• _EXERCISE PROMPT_
Output only the lines below from the one containing "- destruct Hn" to the one containing "assert (Hne : r <> Nil) by congruence.", exactly as written, both ends kept.

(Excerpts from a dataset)
Lemma lookup_succ_correct t k :
  avl_ok td t ->
  match lookup_succ td t k with
  | None => Forall (fun y => comparenk td y k <= 0) (elements t)
  | Some n => exists x, at_loc t n x /\ 0 < comparenk td x k /\
                Forall (fun y => comparenk td y k <= 0) (before n)
  end.
Proof.
  intros Hok. unfold lookup_succ, fixup_predsucc.
  destruct (lookup_cand td true t k [] None) as [tmp cand] eqn:El.
  apply lookup_cand_root in El as (Hz & [Hc1 Hc2] & Hk & Hn); auto.
  apply Forall_lt_le in Hc1.
  destruct tmp as [[|h l x a r] p]; cbn [fst snd cs] in *.
  - apply (cand_succ_correct t k p Nil); auto. by rewrite app_nil_r.
  - destruct Hn as (Ha & Hx & Hl & Hr & Hle & Hge).
    assert (Hl' : Forall (fun y => comparenk td y k <= 0) (lctx p ++ elements l ++ [x])).
    { apply Forall_app. split; [done|]. apply Forall_app. split; [done|].
      constructor; [lia|constructor]. }
    destruct r as [|hr rl rx ra rr] eqn:Er.
    { by apply (cand_succ_correct t k p (Node h l x a Nil)). }
    assert (Hne : r <> Nil) by congruence.
    rewrite <- Er in *. clear Er hr rl rx ra rr. cbn [child negb cs fst snd].
    destruct (td_allowdups td) eqn:Ed; simpl negb; cbn iota.
    + destruct (scan_ne_spec true r k (Frame true h x a l :: p) cand)
        as (p' & S1 & S2 & S3 & S4); auto.
      { rewrite zip_true, Hz. by destruct cand. }
      rewrite zip_true, Hz in S1, S2. apply (cand_succ_correct t k p' Nil); auto.
      by rewrite app_nil_r.
    + destruct (unique_around t p h l x a r k Ed Hok Hz Hx) as [U1 U2].
      pose proof (descend_spec false r (Frame true h x a l :: p)) as D.
      destruct (descend false r _) as [n|]; [|congruence].
      destruct D as (y & Dy & D1 & D2). rewrite zip_true, Hz in Dy.
      exists y. split; [done|]. rewrite D1. simpl in D2 |- *.
      rewrite <- D2 in U2. by apply Forall_cons in U2 as [U2 _].
Qed.
End Lookups.
End Search.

• _ANSWER FOR THIS EXERCISE_
  - destruct Hn as (Ha & Hx & Hl & Hr & Hle & Hge).
    assert (Hl' : Forall (fun y => comparenk td y k <= 0) (lctx p ++ elements l ++ [x])).
    { apply Forall_app. split; [done|]. apply Forall_app. split; [done|].
      constructor; [lia|constructor]. }
    destruct r as [|hr rl rx ra rr] eqn:Er.
    { by apply (cand_succ_correct t k p (Node h l x a Nil)). }
    assert (Hne : r <> Nil) by congruence.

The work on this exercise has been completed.